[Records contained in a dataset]

(** The seal is the signature of the coinbase. *)
Lemma Seal_ok n k t now b p sign :
  4 <= Period dt < 2 ^ 20 → chain_known n → 0 <= n < two64 - 1 → 0 <= t < 2 ^ 33 - 2 ^ 21 → 0 <= now < 2 ^ 62 →
  h_Number (b_header b) = Some (n + 1) → h_Time (b_header b) = Some t → h_Nonce (b_header b) = EncodeNonce k → is_u64 k →
  dt_signer dt = h_Coinbase (b_header b) → (∀ x, dt_signFn dt (dt_signer dt) x = inl (sign x)) →
  signs_for sign (dt_signer dt) → h_Extra (b_header b) = p ++ replicate extraSeal 0 →
  ∃ seal delay, length seal = extraSeal ∧
    let h := set_Extra (p ++ seal) (CopyHeader (b_header b)) in
    Seal dt chain now b = Done (inl (WithSeal b h, delay)) ∧ t * second <= now + Z.max 0 delay ∧
    recoverSigner h = Done (inl (h_Coinbase h)).
Proof.
  intros HP Hch Hn Ht Hnow Hhn Hht Hnc Hk Hco Hfn Hsign He. unfold Seal. set (h0 := Block_Header b).
  assert (Hh0n : h_Number h0 = Some (n + 1)) by (cbn; by rewrite Hhn).
  assert (Hh0t : h_Time h0 = Some t) by (cbn; by rewrite Hht).
  destruct (calcDelayTime_ok n k t now h0 HP Hch Hn Ht Hnow Hh0n Hh0t Hnc Hk) as (delay & Hdelay & Hle).
  destruct (sigHash_prefix h0 p (replicate extraSeal 0) (replicate extraSeal 0)) as (_ & x & Hx & Hxh);
    [by rewrite length_replicate..|exact He|].
  destruct (Hsign (Hash_Bytes x)) as (Hl & _ & _ & _ & _ & pub & Hec & Hpub);
    [apply Hash_Bytes_length|apply be_bytes_are_bytes|].
  exists (sign (Hash_Bytes x)), delay. split; [exact Hl|]. cbv zeta. rewrite Hh0n. cbn [ptr obind].
  rewrite bigUint64_id by (unfold is_u64; lia). destruct (Z.eqb_spec (n + 1) 0); [lia|].
  change (h_Coinbase h0) with (h_Coinbase (b_header b)). rewrite <- Hco, Z.eqb_refl. cbn [negb].
  rewrite Hdelay. cbn [obind]. rewrite Hx. cbn [obind]. rewrite Hfn.
  change (h_Extra h0) with (h_Extra (b_header b)). rewrite He, length_app, length_replicate, Nat.add_sub.
  rewrite take_app_length, drop_app_length, take_ge, drop_ge, app_nil_r by (rewrite ?length_replicate, Hl; done).
  split; [reflexivity|]. split; [exact Hle|].
  unfold recoverSigner. change (CopyHeader (b_header b)) with h0.
  destruct (sigHash_prefix h0 p (replicate extraSeal 0) (sign (Hash_Bytes x))) as [-> _];
    [by rewrite length_replicate|exact Hl|exact He|].
  rewrite Hx. cbn [obind h_Extra set_Extra]. rewrite length_app, Hl, Nat.add_sub, drop_app_length, Hec, Hpub, Hco.
  reflexivity.
Qed.

(** ** From the new work to the sealed block *)

(** The header that a miner starts from. *)
Record new_work (parent : Header) (n tp t0 : Z) (ts : TicketsDataSlice) (h : Header) : Prop := {
  nw_number : h_Number h = Some (n + 1);
  nw_parent : h_ParentHash h = header_Hash parent;
  nw_time : h_Time h = Some t0;
  nw_min : tp + MinBlockTime <= t0 < 2 ^ 32;
  nw_fresh : h_selectedTicket h = None;
  nw_mix : h_MixDigest h = 0;
  nw_coinbase : h_Coinbase h = dt_signer dt ∧ h_Coinbase h ≠ 0;
  nw_owner : h_Coinbase h ∈ map Owner ts;
}.

(** The tickets have hashes as IDs, and those of the miner may be used until [t]. *)
Definition tickets_usable (c : Address) (n t : Z) (ts : TicketsDataSlice) : Prop :=
  ∀ v b, v ∈ ts → b ∈ Tickets v → is_hash (tk_ID b) ∧ (Owner v = c → usable n t b).

Lemma order_ticket pos n ts d : Forall (fun v => Tickets v ≠ []) ts → d ∈ order_of pos n ts →
  ∃ v, v ∈ ts ∧ Owner v = tk_Owner (di_tk d) ∧ tk_Body (di_tk d) ∈ Tickets v.
Proof.
  intros Hr Hd. rewrite order_of_perm in Hd. apply list_elem_of_In, in_map_iff in Hd as (v & <- & Hv%list_elem_of_In).
  rewrite Forall_forall in Hr. destruct (info_of_ok pos n v (Hr v Hv)) as (t & -> & Ht & _). by exists v.
Qed.

Lemma usable_mono n t t' b : t' <= t → usable n t b → usable n t' b.
Proof. unfold usable. lia. Qed.

Definition miner_logs (pre : list DisInfo) (d : DisInfo) : list ticketLog :=
  used_log ticketSelect (di_tk d) :: map (used_log ticketRetreat) (take 7 (map di_tk pre)).

Lemma miner_logs_ok c n t pos ts pre d :
  few_tickets ts → tickets_usable c n t ts → placed c (order_of pos n ts) pre d →
  Forall log_ok (miner_logs pre d) ∧ usable n t (tk_Body (di_tk d)).
Proof.
  intros [Hwf _] Hu [[post Ho] Hd _]. pose proof (wt_rows _ Hwf) as Hr.
  assert (Hid : ∀ x, x ∈ order_of pos n ts → is_hash (tk_ID (tk_Body (di_tk x)))).
  { intros x Hx. destruct (order_ticket pos n ts x Hr Hx) as (v & Hv & _ & Hb). by apply (Hu v). }
  assert (Hdin : d ∈ order_of pos n ts) by (rewrite Ho; set_solver). split.
  - constructor; [by apply Hid|]. apply Forall_map, Forall_take, Forall_map, Forall_forall. intros x Hx.
    apply Hid. rewrite Ho. set_solver.
  - destruct (order_ticket pos n ts d Hr Hdin) as (v & Hv & Ho' & Hb). apply (Hu v); [done|done|congruence].
Qed.

Lemma prepare_extra_length e : length (prepare_extra e) = (extraVanity + extraSeal)%nat.
Proof.
  unfold prepare_extra. rewrite length_app, length_take, length_app, !length_replicate. lia.
Qed.

Lemma recoverSigner_received h : recoverSigner (received h) = recoverSigner h.
Proof. reflexivity. Qed.

(** The header of the block that finalizing the prepared header gives. *)
Definition mined (pre : list DisInfo) (d : DisInfo) (ts : TicketsDataSlice) (t : Z) (h : Header)
    (number : Z) (hash root tx receipt : Hash) (bloom : bytes) : Header :=
  set_body tx receipt bloom EmptyUncleHash (CopyHeader (set_HeaderRoot root
    (with_snapshot (miner_logs pre d) number hash (prepared pre d ts t h)))).

Lemma Finalize_prepared pre d ts t h txs receipts s b h2 s' :
  h_MixDigest h = 0 → Finalize dt chain [] (prepared pre d ts t h) txs receipts s = Done ((inl b, h2), s') →
  ∃ number hash root tx receipt bloom, b_header b = mined pre d ts t h number hash root tx receipt bloom.
Proof.
  intros Hmix Hfin. destruct (Finalize_inv [] (prepared pre d ts t h) (di_tk d) txs receipts s b h2 s')
    as (_ & number & hash & root & tx & receipt & bloom & Hb); [reflexivity|exact Hmix|exact Hfin|].
  exists number, hash, root, tx, receipt, bloom. exact Hb.
Qed.

Definition mined_prefix (pre : list DisInfo) (d : DisInfo) (h : Header) (number : Z) : bytes :=
  take extraVanity (prepare_extra (h_Extra h)) ++ snapshot_Bytes (mkSnapshot (miner_logs pre d) number).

▶ **Task details**:
Write out, from the lines above, only those from the line with "assert (Hh0n : h_Number" to the line with "nw_mix : h_MixDigest h = 0;", exactly as given, including the first and the last.

▶ **Written response**:
  assert (Hh0n : h_Number h0 = Some (n + 1)) by (cbn; by rewrite Hhn).
  assert (Hh0t : h_Time h0 = Some t) by (cbn; by rewrite Hht).
  destruct (calcDelayTime_ok n k t now h0 HP Hch Hn Ht Hnow Hh0n Hh0t Hnc Hk) as (delay & Hdelay & Hle).
  destruct (sigHash_prefix h0 p (replicate extraSeal 0) (replicate extraSeal 0)) as (_ & x & Hx & Hxh);
    [by rewrite length_replicate..|exact He|].
  destruct (Hsign (Hash_Bytes x)) as (Hl & _ & _ & _ & _ & pub & Hec & Hpub);
    [apply Hash_Bytes_length|apply be_bytes_are_bytes|].
  exists (sign (Hash_Bytes x)), delay. split; [exact Hl|]. cbv zeta. rewrite Hh0n. cbn [ptr obind].
  rewrite bigUint64_id by (unfold is_u64; lia). destruct (Z.eqb_spec (n + 1) 0); [lia|].
  change (h_Coinbase h0) with (h_Coinbase (b_header b)). rewrite <- Hco, Z.eqb_refl. cbn [negb].
  rewrite Hdelay. cbn [obind]. rewrite Hx. cbn [obind]. rewrite Hfn.
  change (h_Extra h0) with (h_Extra (b_header b)). rewrite He, length_app, length_replicate, Nat.add_sub.
  rewrite take_app_length, drop_app_length, take_ge, drop_ge, app_nil_r by (rewrite ?length_replicate, Hl; done).
  split; [reflexivity|]. split; [exact Hle|].
  unfold recoverSigner. change (CopyHeader (b_header b)) with h0.
  destruct (sigHash_prefix h0 p (replicate extraSeal 0) (sign (Hash_Bytes x))) as [-> _];
    [by rewrite length_replicate|exact Hl|exact He|].
  rewrite Hx. cbn [obind h_Extra set_Extra]. rewrite length_app, Hl, Nat.add_sub, drop_app_length, Hec, Hpub, Hco.
  reflexivity.
Qed.

(** ** From the new work to the sealed block *)

(** The header that a miner starts from. *)
Record new_work (parent : Header) (n tp t0 : Z) (ts : TicketsDataSlice) (h : Header) : Prop := {
  nw_number : h_Number h = Some (n + 1);
  nw_parent : h_ParentHash h = header_Hash parent;
  nw_time : h_Time h = Some t0;
  nw_min : tp + MinBlockTime <= t0 < 2 ^ 32;
  nw_fresh : h_selectedTicket h = None;
  nw_mix : h_MixDigest h = 0;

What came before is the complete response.